(** Every successful run of the matcher decomposes into one piece per
    token. *)
Lemma match_rest_pieces text : forall rest i captures e captures',
  Forall compiled_token rest ->
  i <= length text ->
  match_rest text rest i captures = (true, e, captures') ->
  exists pieces,
    Forall2 piece_for rest pieces
    /\ concat (consumed_of <$> pieces) = PyStr.slice text i e
    /\ i <= e <= length text
    /\ captures' = replay rest pieces captures.
Proof.
  induction rest as [|tok rest IH]; intros i captures e captures' Hwf Hi.
  - simpl. intros [= <- <-]. exists []. split_and!; try done; try lia.
    unfold PyStr.slice. by rewrite Nat.sub_diag.
  - apply Forall_cons in Hwf as [Htok Hwf]. destruct tok as [lit|hole].
    + simpl in Htok. cbn [match_rest]. rewrite Htok.
      destruct (Re.match_at (literal_re (lit_text lit)) text i) as [m_end|] eqn:Em;
        [|done].
      apply match_at_literal in Em as [Hb Hrel]; [|done].
      intros (pieces & Hp & Hc & He & ->)%IH; [|done|lia].
      exists (LitPiece (PyStr.slice text i m_end) :: pieces).
      split_and!; [by constructor| |lia|lia|done].
      cbn [fmap list_fmap concat consumed_of]. rewrite Hc. apply slice_app; lia.
    + destruct (macro_in STRUCTURAL_MACROS (hole_macro hole))
        as [[[open_ch close_ch] inner_only]|] eqn:Es.
      * cbn [match_rest]. rewrite Es.
        destruct (match_balanced text i open_ch close_ch inner_only)
          as [[new_i chunk]|] eqn:Eb; [|done].
        assert (exists m, STRUCTURAL_MACROS m = Some (open_ch, close_ch, inner_only))
          as [m Hm].
        { destruct (hole_macro hole) as [m|]; [by exists m|done]. }
        destruct (structural_delims _ _ _ _ Hm) as (Hoc & Hdq & Hsq & Hslash).
        destruct (match_balanced_region _ _ Hoc Hdq Hsq Hslash _ _ _ _ _ Eb)
          as (inner & Hnew & Hle & Hslice & Hchunk & _).
        intros (pieces & Hp & Hc & He & ->)%IH; [|done|lia].
        exists (HolePiece (open_ch :: inner ++ [close_ch]) (Some chunk) :: pieces).
        split_and!; [| |lia|lia|].
        -- constructor; [|done]. cbn [piece_for]. rewrite Es.
           exists inner. split; [done|]. rewrite Hchunk. by destruct inner_only.
        -- cbn [fmap list_fmap concat consumed_of]. rewrite Hc, <- Hslice.
           apply slice_app; lia.
        -- cbn [replay record]. rewrite Es.
           by rewrite (bool_decide_eq_true_2 _ (mk_is_Some _ _ eq_refl)).
      * rewrite (match_rest_hole _ _ _ _ _ Es).
        set (body := fun end_ : nat => _).
        destruct (for_first body (end_iter hole text i)) as [r|] eqn:Ef.
        -- apply for_first_Some in Ef as (end_ & Hin & Hbody).
           apply end_iter_bounds in Hin. unfold body in Hbody.
           destruct (macro_ok hole (PyStr.slice text i end_)) eqn:Hmo; [|done].
           destruct (regex_ok hole (PyStr.slice text i end_)) eqn:Hro; [|done].
           cbn [negb] in Hbody. cbv zeta in Hbody.
           destruct (match_rest text rest end_
                       (bind (hole_name hole) (PyStr.slice text i end_) captures))
             as [[ok e'] cs] eqn:Er.
           destruct ok; [|done]. injection Hbody as <-. intros [= <- <-].
           apply IH in Er as (pieces & Hp & Hc & He & ->); [|done|lia].
           exists (HolePiece (PyStr.slice text i end_) (Some (PyStr.slice text i end_))
                     :: pieces).
           split_and!; [| |lia|lia|].
           ++ constructor; [|done]. cbn [piece_for]. rewrite Es. by left.
           ++ cbn [fmap list_fmap concat consumed_of]. rewrite Hc. apply slice_app; lia.
           ++ cbn [replay record]. rewrite Es.
              by rewrite (bool_decide_eq_false_2 _ (@is_Some_None _)).
        -- destruct (hole_optional hole) eqn:Ho; [|done].
           intros (pieces & Hp & Hc & He & ->)%IH; [|done|done].
           exists (HolePiece [] None :: pieces).
           split_and!; [| |lia|lia|done].
           ++ constructor; [|done]. cbn [piece_for]. rewrite Es. by right.
           ++ cbn [fmap list_fmap concat consumed_of]. by rewrite Hc.
Qed.

(** The tokens of a compiled pattern carry the regexes of
    [make_literal_token]. *)
Lemma tokens_of_compiled Py segs tokens :
  tokens_of Py segs = Ok tokens -> Forall compiled_token tokens.
Proof.
  revert tokens. induction segs as [|[lit|content] segs IH]; intros tokens; simpl.
  - intros [= <-]. constructor.
  - destruct (tokens_of Py segs) as [ts|]; [|done]. intros [= <-].
    constructor; [|by apply IH]. unfold make_literal_token. by destruct lit.
  - destruct (parse_hole Py content) as [h|]; [|done].
    destruct (tokens_of Py segs) as [ts|]; [|done]. intros [= <-].
    constructor; [done|by apply IH].
Qed.

(** A success of [match_first] is a success of [match_from] at an anchor
    inside the text. *)
Lemma match_first_true text tokens s e captures :
  match_first text tokens = (true, (s, e), captures) ->
  s <= length text /\ match_from text tokens 0 s ∅ = (true, e, captures).
Proof.
  unfold match_first. set (body := fun start : nat => _).
  destruct (for_first body (seq 0 (length text + 1))) as [r|] eqn:Ef; [|done].
  intros ->. apply for_first_Some in Ef as (start & Hin & Hbody).
  apply list_elem_of_In, in_seq in Hin. unfold body in Hbody.
  destruct (match_from text tokens 0 start ∅) as [[[] e'] cs] eqn:Em; [|done].
  injection Hbody as <- <- <-. split; [lia|done].
Qed.

(** Without inner-only holes the value of a piece is the text it
    consumed. *)
Lemma value_is_consumed tokens pieces :
  Forall2 piece_for tokens pieces ->
  Forall not_inner_only tokens ->
  value_of <$> pieces = consumed_of <$> pieces.
Proof.
  induction 1 as [|tok p tokens pieces Hp _ IH]; [done|].
  intros [Hni Hrest]%Forall_cons. cbn [fmap list_fmap]. f_equal; [|by apply IH].
  destruct tok as [l|h], p as [s|s v]; try done. simpl in *.
  destruct (macro_in STRUCTURAL_MACROS (hole_macro h)) as [[[o c] []]|].
  - by destruct (Hni o c).
  - by destruct Hp as (inner & -> & ->).
  - by destruct Hp as [(-> & _ & _)|(_ & -> & ->)].
Qed.
Lemma count_marker_app (a b : string) :
  Strings.Count (a +:+ b) "@" = Strings.Count a "@" + Strings.Count b "@".
Proof.
  unfold Strings.Count. induction a as [|c a IH]; [done|].
  rewrite string_app_cons. cbn [Strings.count_from].
  change (String.length "@" - 1) with 0.
  rewrite (prefix_marker_cons c (a +:+ b) a), IH.
  by destruct (String.prefix "@" (String c a)).
Qed.

(** No segment holds a marker. *)
Lemma split_marker_free (s : string) :
  ∀ (cur part : string),
    Strings.Count cur "@" = 0 →
    part ∈ Strings.split_from 0 "@" cur s → Strings.Count part "@" = 0.
Proof.
  induction s as [|c s IH]; intros cur part Hcur.
  - simpl. by intros ->%list_elem_of_singleton.
  - cbn [Strings.split_from]. change (String.length "@" - 1) with 0.
    destruct (String.prefix "@" (String c s)) eqn:Hp.
    + intros [->|Hin]%elem_of_cons; [done|]. by apply (IH "").
    + apply IH. rewrite count_marker_app, Hcur.
      unfold Strings.Count. cbn [Strings.count_from].
      by rewrite (prefix_marker_cons c "" s), Hp.
Qed.

Lemma Join_token (parts : list string) :
  ∀ (i : nat) (key : string),
    0 < i → parts !! i = Some key → S i < length parts →
    ∃ a b, Strings.Join parts "@" = a +:+ "@" +:+ key +:+ "@" +:+ b.
Proof.
  induction parts as [|one rest IH]; intros i key Hpos Hi Hlen; [done|].
  destruct i as [|i]; [lia|]. simpl in Hi, Hlen.
  rewrite Join_cons by (by destruct rest).
  destruct i as [|i].
  - destruct rest as [|k rest]; [done|]. simpl in Hi. injection Hi as ->.
    exists one, (Strings.Join rest "@").
    rewrite Join_cons by (destruct rest; [simpl in Hlen; lia|done]). done.
  - destruct (IH (S i) key) as (a & b & ->); [lia|done|lia|].
    exists (one +:+ "@" +:+ a), b. by rewrite !string_app_assoc.
Qed.

(** X6. Every key [ExtractNameables] takes from a text holds no marker and
    stands in the text between two markers. *)
Theorem candidate_key_is_token (str key : string) :
  candidate_key str key →
  Strings.Count key "@" = 0
  ∧ ∃ before after : string, str = before +:+ "@" +:+ key +:+ "@" +:+ after.
Proof.
  intros (i & Hi & Hodd & Hlt). split.
  - apply (split_marker_free str "" key); [done|].
    apply list_elem_of_lookup. by exists i.
  - assert (0 < i) by (destruct i; [discriminate Hodd|lia]).
    destruct (Join_token (Strings.Split str "@") i key) as (a & b & Hj); [done..| |].
    + rewrite Split_length. lia.
    + exists a, b. by rewrite <- Hj, Join_Split_marker.
Qed.

Lemma candidate_key_is_token_witness :
  Strings.Count "ST" "@" = 0
  ∧ ∃ before after : string,
      "@ST@ is strong" = before +:+ "@" +:+ "ST" +:+ "@" +:+ after.
Proof.
  apply candidate_key_is_token. exists 1. repeat split. vm_compute. lia.
Defined.

Lemma replace_from_marker_le (old new : string) :
  Strings.Count new "@" = 0 →
  ∀ (s : string) (skip : nat),
    (Strings.Count (Strings.replace_from skip old new s) "@" ≤ Strings.Count s "@")%nat.
Proof.
  intros Hnew. induction s as [|c s IH]; intros skip; [done|].
  assert (Strings.Count s "@" ≤ Strings.Count (String c s) "@")%nat as Hmono.
  { change (String c s) with (String c "" +:+ s). rewrite count_marker_app. lia. }
  cbn [Strings.replace_from]. destruct skip as [|k].
  - destruct (String.prefix old (String c s)).
    + rewrite count_marker_app, Hnew. specialize (IH (String.length old - 1)). simpl. lia.
    + change (String c (Strings.replace_from 0 old new s))
        with (String c "" +:+ Strings.replace_from 0 old new s).
      change (String c s) with (String c "" +:+ s).
      rewrite !count_marker_app. specialize (IH 0). lia.
  - specialize (IH k). lia.
Qed.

====

Task>
Taking the listing above as a whole, count the lines that include the word "skip" and report the figure only.

Output for this exercise>
4